Give the number of lines in the data below that contain "None", and only that number.

Provided data section start

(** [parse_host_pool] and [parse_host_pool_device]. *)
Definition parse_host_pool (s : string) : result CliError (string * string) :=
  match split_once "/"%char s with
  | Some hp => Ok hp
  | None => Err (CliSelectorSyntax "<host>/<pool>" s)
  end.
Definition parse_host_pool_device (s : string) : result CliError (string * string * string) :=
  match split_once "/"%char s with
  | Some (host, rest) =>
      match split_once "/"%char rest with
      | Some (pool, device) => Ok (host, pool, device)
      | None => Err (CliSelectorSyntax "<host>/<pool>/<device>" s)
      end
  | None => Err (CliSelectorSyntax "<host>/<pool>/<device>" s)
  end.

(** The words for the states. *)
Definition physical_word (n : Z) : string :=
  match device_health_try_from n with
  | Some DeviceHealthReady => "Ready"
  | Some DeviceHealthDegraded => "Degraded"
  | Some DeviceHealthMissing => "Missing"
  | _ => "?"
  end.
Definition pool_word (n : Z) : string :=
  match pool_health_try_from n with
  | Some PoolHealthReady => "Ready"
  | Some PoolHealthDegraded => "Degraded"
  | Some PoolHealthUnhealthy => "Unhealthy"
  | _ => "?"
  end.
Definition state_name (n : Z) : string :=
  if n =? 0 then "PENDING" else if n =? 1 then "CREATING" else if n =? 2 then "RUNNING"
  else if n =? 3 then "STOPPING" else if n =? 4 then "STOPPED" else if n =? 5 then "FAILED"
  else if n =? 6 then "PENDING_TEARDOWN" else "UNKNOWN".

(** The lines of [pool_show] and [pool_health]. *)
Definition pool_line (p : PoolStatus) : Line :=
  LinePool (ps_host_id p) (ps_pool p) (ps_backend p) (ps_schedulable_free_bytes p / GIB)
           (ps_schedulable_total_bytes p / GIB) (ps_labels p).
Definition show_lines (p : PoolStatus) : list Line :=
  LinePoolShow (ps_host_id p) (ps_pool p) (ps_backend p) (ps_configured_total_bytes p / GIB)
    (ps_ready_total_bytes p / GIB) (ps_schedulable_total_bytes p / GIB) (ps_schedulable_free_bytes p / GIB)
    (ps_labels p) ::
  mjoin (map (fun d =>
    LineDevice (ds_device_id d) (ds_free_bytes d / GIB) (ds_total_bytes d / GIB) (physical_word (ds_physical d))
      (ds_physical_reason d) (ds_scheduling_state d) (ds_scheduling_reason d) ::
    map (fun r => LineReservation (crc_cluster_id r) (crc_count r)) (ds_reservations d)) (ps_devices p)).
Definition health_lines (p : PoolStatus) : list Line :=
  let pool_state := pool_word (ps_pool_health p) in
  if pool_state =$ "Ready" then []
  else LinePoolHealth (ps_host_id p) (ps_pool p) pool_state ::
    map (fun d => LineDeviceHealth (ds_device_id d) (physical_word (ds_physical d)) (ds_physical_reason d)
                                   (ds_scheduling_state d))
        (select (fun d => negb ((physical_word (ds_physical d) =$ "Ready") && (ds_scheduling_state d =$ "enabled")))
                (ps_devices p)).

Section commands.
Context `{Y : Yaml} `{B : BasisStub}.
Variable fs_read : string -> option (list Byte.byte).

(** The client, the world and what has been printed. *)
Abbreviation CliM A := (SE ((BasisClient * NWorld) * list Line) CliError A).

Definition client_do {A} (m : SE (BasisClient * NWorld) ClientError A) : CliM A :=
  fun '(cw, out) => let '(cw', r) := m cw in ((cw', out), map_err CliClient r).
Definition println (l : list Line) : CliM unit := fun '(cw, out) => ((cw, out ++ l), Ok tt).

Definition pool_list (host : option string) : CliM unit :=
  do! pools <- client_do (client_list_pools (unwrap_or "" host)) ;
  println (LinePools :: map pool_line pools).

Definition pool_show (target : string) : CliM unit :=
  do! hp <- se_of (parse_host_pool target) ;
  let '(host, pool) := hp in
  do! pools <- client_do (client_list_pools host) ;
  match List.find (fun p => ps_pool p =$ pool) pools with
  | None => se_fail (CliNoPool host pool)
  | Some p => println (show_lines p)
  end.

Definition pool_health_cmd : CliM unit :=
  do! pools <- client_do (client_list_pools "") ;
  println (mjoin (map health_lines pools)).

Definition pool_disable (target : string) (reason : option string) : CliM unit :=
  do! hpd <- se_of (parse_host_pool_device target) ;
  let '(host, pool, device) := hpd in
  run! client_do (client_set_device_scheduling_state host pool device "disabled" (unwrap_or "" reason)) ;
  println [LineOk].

Provided data section end

Answer to the exercise: 4